Il n'existe pas de fiche de sécurité "elle doît arriver demain!".
Pas de panique,le médecin du travail a en sa possession le nom chimique, voire le n° de CAS et sa proportion dans le produit commercial.

Avec ses données il peut établir la toxicité du produit (ingéré, inhalé ou touché), les précautions à prendre et en déduire les premiers secours.

Exemple n°1

Nous avons 1 produit commercial X qui contient :

  • 21 % d'ACRYLATE D'ISOOCTYLE
  • L'étiquetage mentionne que ce produit est IRRITANT. Les autres produits associés ne sont pas étiquetés.
    Je peux donc en déduire que les autres substances, inconnues, ne sont pas des substances dangereuses étiquetables selon la législation de la CE.
  • Je peux me concentrer sur l'ACRYLATE D'ISOOCTYLE, produit dont je possède le n°CAS. Cela me permet de savoir que ce produit est IRRITANT à partir de 10 % pour les yeux, les voies respiratoires et la peau (R 36,37,38).
  • De plus d'autres phrases de risques m'apprennent qu'il est très toxique pour les organismes aquatiques (R 50) et peut entraîner à long terme des effets néfastes pour l'environnement aquatique (R 53).
  • Je peux donc immédiatement obliger le port de protection, lunettes, gants, masque en fonction de son utilisation (poussières,liquides,vapeurs etc...).
  • L'existence de douche ou de lav'oeil selon le risque de contamination (surface étendue, projection de fines goutelettes, produit chauffé ou non, ventilation) est nécessaire voire obligatoire. Les soins infirmiers en découlent :
    • Lavage immédiat avec la solution DIPHOTÉRINE® ou à défaut, à l'eau,
    • Evacuation du local enfumé ou tout simplement décision d'augmenter la ventilation par ouverture des fenêtres,
    • HOSPITALISATION en cas d'intoxication massive en ambulance médicalisé.
  • Concernant l'inhalation massive, en cas de doute, craindre des complications bronchiques et pulmonaires : mettre le sujet au repos.

Exemple n°2

Le 2e produit découvert est plus inquiétant car l'étiquette montre 1 symbole de TÊTE DE MORT, il peut donc s'agir soit :

  • Simplement :
    • d'une substance TOXIQUE
    • ou TRES TOXIQUE
  • Ou associée au fait qu'elle soit CANCEROGENE cat 1 & 2 (R 45 - 49) soit MUTAGENE cat 1 & 2 (r 46) soit TOXIQUE pour la reproduction cat 1 & 2 (R 60 - 61).

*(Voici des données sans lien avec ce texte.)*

(* ===== verification/Crash.v ===== *)
(** Sessions of a workspace file: what [checkpoint.hpp] and [workspace_file.cpp] do to it,
    operation by operation, and what a crash leaves.

    Every operation of the writer but a commit is [calm]; a commit runs through the
    stages of [Disk].  From that: the commit's crash safety, the invariant of a session,
    what a reopening finds and that it carries on. *)

From S2P Require Import Prelude SlotStore WorkspaceFile Checkpoint Disk.

Local Open Scope Z_scope.

(** ** What the operations do to the file *)

(** The stores of a list of actions, in a mapping. *)
Definition effect (l : list action) (m : image) : image :=
  foldl (fun m a => match a with AStore o v => store_field o v m | _ => m end) m l.

Record did (l : list action) (s s' : Source) : Prop := {
  did_trace : src_trace s' = rev l ++ src_trace s;
  did_map : src_map s' = effect l (src_map s);
  did_layout : src_layout s' = src_layout s }.

Section did.
Context (os : nat → expected Z Z).
Implicit Types (s : Source) (l : list action).

Lemma did_nil s s' : src_trace s' = src_trace s → src_map s' = src_map s → src_layout s' = src_layout s →
  did [] s s'.
Proof. by split. Qed.

Lemma did_refl s : did [] s s.
Proof. by split. Qed.

Lemma did_trans l1 l2 s s1 s2 : did l1 s s1 → did l2 s1 s2 → did (l1 ++ l2) s s2.
Proof.
  intros [T1 M1 L1] [T2 M2 L2]. split.
  - by rewrite T2, T1, rev_app_distr, app_assoc.
  - unfold effect. rewrite foldl_app. by rewrite M2, M1.
  - congruence.
Qed.

Lemma did_store off v s : did [AStore off v] s (store off v s).
Proof. by split. Qed.

Lemma did_store_all fields : ∀ s, did (map (fun f => AStore f.1 f.2) fields) s (store_all fields s).
Proof.
  induction fields as [|f fields IH]; intros s; [apply did_refl|].
  cbn [map]. change (AStore f.1 f.2 :: map ?g fields) with ([AStore f.1 f.2] ++ map g fields).
  eapply did_trans; [apply did_store|]. apply IH.
Qed.

Lemma io_did act s : match act with Some (AStore _ _) => False | _ => True end →
  match io os act s with
  | (s', Ok _) => did (match act with Some a => [a] | None => [] end) s s'
  | (s', Err _) => did [] s s'
  end.
Proof.
  intros Ha. unfold io. destruct (os (src_calls s)) as [v|e]; [|by split].
  destruct act as [[o v'|o len|len|o len]|]; done || by split.
Qed.

Lemma io_frame act s : src_live (io os act s).1 = src_live s.
Proof. unfold io. by destruct (os _), act. Qed.

Definition msyncs (chunks : list LiveChunk) : list action :=
  map (fun c => AMsync (lc_offset c) (lc_size c)) chunks.

Lemma sync_chunks_did chunks : ∀ n s,
  match sync_chunks os chunks n s with
  | (s', Ok _) => did (msyncs chunks) s s' ∧ src_live s' = src_live s
  | (s', Err _) => ∃ done, did (msyncs done) s s' ∧ src_live s' = src_live s
  end.
Proof.
  induction chunks as [|c chunks IH]; intros n s; cbn [sync_chunks].
  { split; [apply did_refl|done]. }
  pose proof (io_did (Some (AMsync (lc_offset c) (lc_size c))) s I) as Hio.
  pose proof (io_frame (Some (AMsync (lc_offset c) (lc_size c))) s) as Hl.
  destruct (io os _ s) as [s1 [v|e]]; cbn in Hl.
  - specialize (IH (n + 1) s1). destruct (sync_chunks os chunks (n + 1) s1) as [s2 [v2|e2]].
    + destruct IH as [IH L]. split; [|congruence]. by apply (did_trans [_] _ s s1 s2).
    + destruct IH as (done & IH & L). exists (c :: done). split; [|congruence]. by apply (did_trans [_] _ s s1 s2).
  - exists []. split; [|done]. destruct Hio. by split.
Qed.

Definition mark_stores {S} lo (next : Z) (arena : list (SlotStore S)) (registered : list (nat * Z)) : list action :=
  omap (fun e => st ← arena !! e.1; Some (AStore (at_mark lo next e.2) (u32 (s_high_water st)))) registered.

Lemma publish_marks_did {S} next (arena : list (SlotStore S)) registered : ∀ s,
  did (mark_stores (src_layout s) next arena registered) s (publish_marks next arena registered s) ∧
  src_live (publish_marks next arena registered s) = src_live s.
Proof.
  induction registered as [|[k id] registered IH]; intros s; [split; [apply did_refl|done]|].
  unfold publish_marks, mark_stores in *. cbn [foldl omap list_omap fst snd].
  destruct (arena !! k) as [st|]; cbn [mbind option_bind]; [|by apply IH].
  destruct (IH (publish_store_high_water next id (u32 (s_high_water st)) s)) as [D L]. split; [|done].
  eapply (did_trans [_] _ s); [|exact D]. apply did_store.
Qed.

Lemma punch_now_did c s : ∃ l, did (l ++ [AStore (at_entry (lc_index c) + 16) k_workspace_chunk_free]) s (punch_now os c s) ∧
  (l = [] ∨ l = [APunch (lc_offset c) (lc_size c)]).
Proof.
  unfold punch_now. pose proof (io_did (Some (APunch (lc_offset c) (lc_size c))) s I) as Hio.
  destruct (io os _ s) as [s1 [v|e]].
  - exists [APunch (lc_offset c) (lc_size c)]. split; [|by right].
    eapply did_trans; [exact Hio|apply did_store].
  - exists []. split; [|by left]. eapply (did_trans []); [|apply did_store]. destruct Hio. by split.
Qed.
End did.

Section commits.
Context {S : Type} (os : nat → expected Z Z) (t : thread).
Notation CP := (Checkpointer S).
Implicit Types (cp : CP) (l : list action).

(** What the drain does to the file comes from the chunks it lets go. *)
Definition drain_action (chunks : list ChunkEntry) (a : action) : Prop :=
  ∃ e, e ∈ chunks ∧
    (a = APunch (lc_offset (che_chunk e)) (lc_size (che_chunk e)) ∨
     a = AStore (at_entry (lc_index (che_chunk e)) + 16) k_workspace_chunk_free).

La première démarche du médecin du travail est la même que celle citée pour le premier exemple :

Connaître le nom du produit chimique responsable de cet étiquetage, sa proportion et son association avec d'autres substances toxiques, nocives, corrosives, irritantes... substances pouvant nécessiter d'autres précautions spécifiques.

Dans cet exemple il s'agit du DINITROTOLUENE à la concentration de 1,5 % auquel s'associe le 5-BROMO-8-NAPHTOLACTAME à la concentration de 12 %.

Grâce au n°CAS, je peux savoir qu'à cette concentration il est sensibilisant par contact cutané.
Cette information me permet d'en déduire qu'il faut absolument tenir compte de cet élément, le bon sens permettant de dire que les effets de la substance CMR seront aggravés si la peau n'est pas intacte...
Toujours avec le nom chimique ou le n°CAS, j'apprends que le dinitrotoluène est nocif en cas d'ingestion dès la concentration de 25 %, effet aussi à prendre en compte pour l'évaluation de la toxicité. La classification générale de la CE indique qu'il est CANCEROGENE catégorie 2 (R45), MUTAGENE catégorie 3 (possibilité d'effets irréversibles) & TOXIQUE pour la reproduction catégorie 3 (R 62) (risque possible d'altération de la fertilité).
Ce produit est donc CANCEROGENE (forte présomption) ce qui justifie que ce produit doit faire l'objet de recherche en vue de le remplacer, que le personnel doit être former à l'utilisation des équipements de protection, etc...

En tenant compte des autres effets possibles (mutagene,toxique pour reproduction) les femmes enceintes doivent être changées de postes et toutes les femmes en état de procréer averties de l'obligation d'avertir le médecin du travail le plus vite possible d'une éventuelle grossesse.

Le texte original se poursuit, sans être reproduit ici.